TASK INSTRUCTIONS |
All lines before the one containing "Proof. induction bytes", plus that line itself, are to be printed exactly as they appear below.

——

Lemma parse_pairs_hex bytes : parse_pairs (bytes ≫= hex2_lower) = Some bytes.
Proof.
  induction bytes as [|c bytes IH]; [done|].
  change ((c :: bytes) ≫= hex2_lower)
    with (hex_lower (bval c / 16) :: hex_lower (bval c mod 16) :: (bytes ≫= hex2_lower)).
  cbn [parse_pairs]. destruct (byte_split c). rewrite !hex_digit_lower by done. cbn.
  by rewrite IH; cbn; rewrite byte_join.
Qed.
Lemma hex_length bytes : length (bytes ≫= hex2_lower) = length bytes * 2.
Proof. induction bytes as [|c bytes IH]; [done|]. cbn in *. by rewrite IH. Qed.

Lemma parse_hex_name name : utf8_valid name = true → parse_hex (name ≫= hex2_lower) = Some (Some name).
Proof.
  intros Hu. unfold parse_hex. rewrite bool_decide_false.
  2: { intros E. apply (f_equal length) in E. rewrite hex_length in E. cbn in E. lia. }
  rewrite hex_length, Nat.Div0.mod_mul, parse_pairs_hex. cbn. by rewrite Hu.
Qed.
Lemma hex_no_colon bytes : ":"%char ∉ (bytes ≫= hex2_lower).
Proof.
  intros (c & Hc & _)%list_elem_of_bind. destruct (byte_split c).
  unfold hex2_lower in Hc. rewrite !elem_of_cons, elem_of_nil in Hc.
  destruct Hc as [Hc|[Hc|[]]]; symmetry in Hc; (eapply hex_lower_no_colon; [|exact Hc]); done.
Qed.

(** ** Properties *)

(** What a decoded name may be: a Rust [String] is UTF-8. *)
Definition marker_ok (m : Marker) : Prop :=
  match m with MParent _ _ (Some name) => utf8_valid name = true | _ => True end.

Lemma parent_payload kind conditional name :
  encode_payload (MParent kind conditional (Some name)) =
  lit "php_fact_v1:" ++ lit "parent" ++ ":"%char :: parent_kind_name kind ++ ":"%char ::
    (if conditional then lit "1" else lit "0") ++ ":"%char :: (name ≫= hex2_lower).
Proof. cbn [encode_payload]. rewrite push_hex_app. unfold push_flag. by destruct kind, conditional. Qed.

Lemma decode_encode m : marker_ok m → decode_payload (encode_payload m) = Some m.
Proof.
  intros Hm. destruct m as [r c|k c [n|]|c|v a c|].
  - by destruct r, c.
  - unfold decode_payload. rewrite parent_payload.
    rewrite (proj2 (strip_prefix_Some _ _ _) eq_refl). cbn [mbind option_bind].
    rewrite !split_char_cons, split_char_single;
      [|apply hex_no_colon|by destruct c; apply (bool_decide_unpack _)
       |by destruct k; apply (bool_decide_unpack _)|by apply (bool_decide_unpack _)].
    unfold decode_fields_of. cbn [next mbind option_bind].
    rewrite (bool_decide_false (lit "parent" = lit "class")) by done.
    rewrite (bool_decide_true (lit "parent" = lit "parent")) by done.
    cbn [next mbind option_bind]. rewrite parse_hex_name by done. by destruct k, c.
  - by destruct k, c.
  - by destruct c.
  - by destruct v, a, c.
  - done.
Qed.

(** PHP facts survive the index: a fact written into a relationship row by
    extraction, with a target exactly when facts of its kind have one, is read
    back by the resolver as the same fact at the same place. *)
Theorem marker_roundtrip source target start end_ m :
  marker_ok m → (0 < source)%Z → (0 ≤ start ≤ end_)%Z → bool_decide (is_Some target) = has_target m →
  let r := encode_marker source target start end_ m in
  decode_fields (rel_kind r) (provenance r) (rel_source r) (rel_target r)
    (evidence_start r) (evidence_end r) =
  Some {| dec_source := source; dec_target := target; dec_start := start; dec_end := end_;
          dec_marker := m |}.
Proof.
  intros Hm Hs Hr Ht. cbn. unfold decode_fields. rewrite bool_decide_true by done.
  rewrite (proj2 (Z.leb_gt _ _)), (proj2 (Z.ltb_ge _ _)), (proj2 (Z.ltb_ge _ _)) by lia.
  cbn [negb orb]. rewrite decode_encode by done. cbn. by rewrite Ht, Bool.eqb_reflx.
Qed.

Lemma marker_roundtrip_witness :
  let m := MParent KindProxy true (Some (lit "App\Base")) in
  let r := encode_marker 3 None 10 20 m in
  decode_fields (rel_kind r) (provenance r) (rel_source r) (rel_target r)
    (evidence_start r) (evidence_end r) =
  Some {| dec_source := 3; dec_target := None; dec_start := 10; dec_end := 20; dec_marker := m |}.
Proof. apply marker_roundtrip; [vm_compute; reflexivity|lia|lia|reflexivity]. Defined.

Lemma hex_digit_value a d : hex_digit a = Some d → (0 ≤ d < 16)%Z ∧ hex_lower d = to_ascii_lowercase_byte a.
Proof.
  destruct a as [[] [] [] [] [] [] [] []]; vm_compute; intros [=]; subst; vm_compute; done.
Qed.
Lemma hex2_join h l :
  (0 ≤ h < 16)%Z → (0 ≤ l < 16)%Z → hex2_lower (chr (Z.lor (Z.shiftl h 4) l)) = [hex_lower h; hex_lower l].
Proof.
  intros Hh Hl. assert (h ∈ seqZ 0 16) as Hin by (apply elem_of_seqZ; lia).
  assert (l ∈ seqZ 0 16) as Hin' by (apply elem_of_seqZ; lia). clear Hh Hl.
  revert l Hin'. apply Forall_forall. revert h Hin. apply Forall_forall.
  repeat constructor; vm_compute; reflexivity.
Qed.
Lemma parse_pairs_lower n value bytes :
  length value ≤ n → parse_pairs value = Some bytes → (bytes ≫= hex2_lower) = to_ascii_lowercase value.
Proof.
  revert value bytes. induction n as [|n IH]; intros [|a [|b value]] bytes Hn Hp; cbn in Hn; try lia; try done;
    cbn in Hp; try (by injection Hp as <-).
  destruct (hex_digit a) as [h|] eqn:Ha; [|done]. destruct (hex_digit b) as [l|] eqn:Hb; [|done].
  cbn in Hp. destruct (parse_pairs value) as [bytes'|] eqn:Hv; [|done]. injection Hp as <-.
  apply hex_digit_value in Ha as [? Ha], Hb as [? Hb].
  rewrite bind_cons, hex2_join, (IH value bytes' ltac:(lia) Hv) by done. cbn. by rewrite Ha, Hb.
Qed.

Lemma parse_class_role_Some v r : parse_class_role v = Some r → v = class_role_name r.
Proof. unfold parse_class_role. by repeat case_bool_decide; intros [=]; subst. Qed.
Lemma parse_parent_kind_Some v k : parse_parent_kind v = Some k → v = parent_kind_name k.
Proof. unfold parse_parent_kind. by repeat case_bool_decide; intros [=]; subst. Qed.
Lemma parse_visibility_Some v w : parse_visibility v = Some w → v = visibility_name w.
Proof. unfold parse_visibility. by repeat case_bool_decide; intros [=]; subst. Qed.
Lemma parse_flag_Some v b : parse_flag v = Some b → v = if b then lit "1" else lit "0".
Proof. unfold parse_flag. by repeat case_bool_decide; intros [=]; subst. Qed.
Lemma next_Some fields f rest : next fields = Some (f, rest) → fields = f :: rest.
Proof. destruct fields; cbn; [done|]. by intros [= -> ->]. Qed.

Lemma parse_hex_Some v name :
  parse_hex v = Some name →
  match name with
  | None => v = lit "-"
  | Some bytes => utf8_valid bytes = true ∧ to_ascii_lowercase v = (bytes ≫= hex2_lower)
  end.
Proof.
  unfold parse_hex. case_bool_decide; [by intros [= <-]|]. destruct (negb _); [done|].
  destruct (parse_pairs v) as [bytes|] eqn:Hp; [|done]. cbn.
  destruct (utf8_valid bytes) eqn:Hu; [|done]. intros [= <-].
  split; [done|]. symmetry. by apply (parse_pairs_lower (length v)).
Qed.

(** Opens a successful computation in the option monad into its steps. *)
Ltac option_inv :=
  repeat match goal with
  | H : (_ ≫= _) = Some _ |- _ => apply bind_Some in H; destruct H as (? & ? & ?)
  | x : _ * _ |- _ => destruct x
  | H : next _ = Some _ |- _ => apply next_Some in H; subst
  | H : parse_class_role _ = Some _ |- _ => apply parse_class_role_Some in H; subst
  | H : parse_parent_kind _ = Some _ |- _ => apply parse_parent_kind_Some in H; subst
  | H : parse_visibility _ = Some _ |- _ => apply parse_visibility_Some in H; subst
  | H : parse_flag _ = Some _ |- _ => apply parse_flag_Some in H; subst
  | H : Some _ = Some _ |- _ => injection H; clear H; intros; subst
  end.

(** The decoder accepts nothing else: text that decodes to a fact is that fact's
    encoding, up to the case of its hexadecimal digits, and a decoded name is
    UTF-8. *)
Theorem decode_payload_exact p m :
  decode_payload p = Some m → to_ascii_lowercase p = encode_payload m ∧ marker_ok m.
Proof.
  unfold decode_payload. intros Hd. option_inv. apply strip_prefix_Some in H. subst p.
  destruct l as [|]; [|done]. option_inv.
  rewrite <- (join_split_char ":" x). revert H0. generalize (split_char ":" x). intros fields Hf.
  unfold decode_fields_of in Hf. option_inv.
  repeat case_bool_decide; option_inv; subst; try done.
  - by destruct x0, x1.
  - apply parse_hex_Some in H6. destruct x2 as [bytes|]; [|subst; by destruct x0, x1].
    destruct H6 as [Hu Hl]. split; [|done]. rewrite parent_payload, <- Hl. clear Hu Hl.
    destruct x0, x1; reflexivity.
  - by destruct x0.
  - by destruct x0, x1, x2.
Qed.

Lemma decode_payload_exact_witness :
  to_ascii_lowercase (lit "php_fact_v1:parent:proxy:1:4A") =
  encode_payload (MParent KindProxy true (Some (lit "J"))).
Proof.
  exact (proj1 (decode_payload_exact (lit "php_fact_v1:parent:proxy:1:4A")
    (MParent KindProxy true (Some (lit "J"))) ltac:(vm_compute; reflexivity))).
Defined.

——

REPLY TO THE TASK |
Lemma parse_pairs_hex bytes : parse_pairs (bytes ≫= hex2_lower) = Some bytes.
Proof.
  induction bytes as [|c bytes IH]; [done|].
  change ((c :: bytes) ≫= hex2_lower)
    with (hex_lower (bval c / 16) :: hex_lower (bval c mod 16) :: (bytes ≫= hex2_lower)).
  cbn [parse_pairs]. destruct (byte_split c). rewrite !hex_digit_lower by done. cbn.
  by rewrite IH; cbn; rewrite byte_join.
Qed.
Lemma hex_length bytes : length (bytes ≫= hex2_lower) = length bytes * 2.
Proof. induction bytes as [|c bytes IH]; [done|]. cbn in *. by rewrite IH. Qed.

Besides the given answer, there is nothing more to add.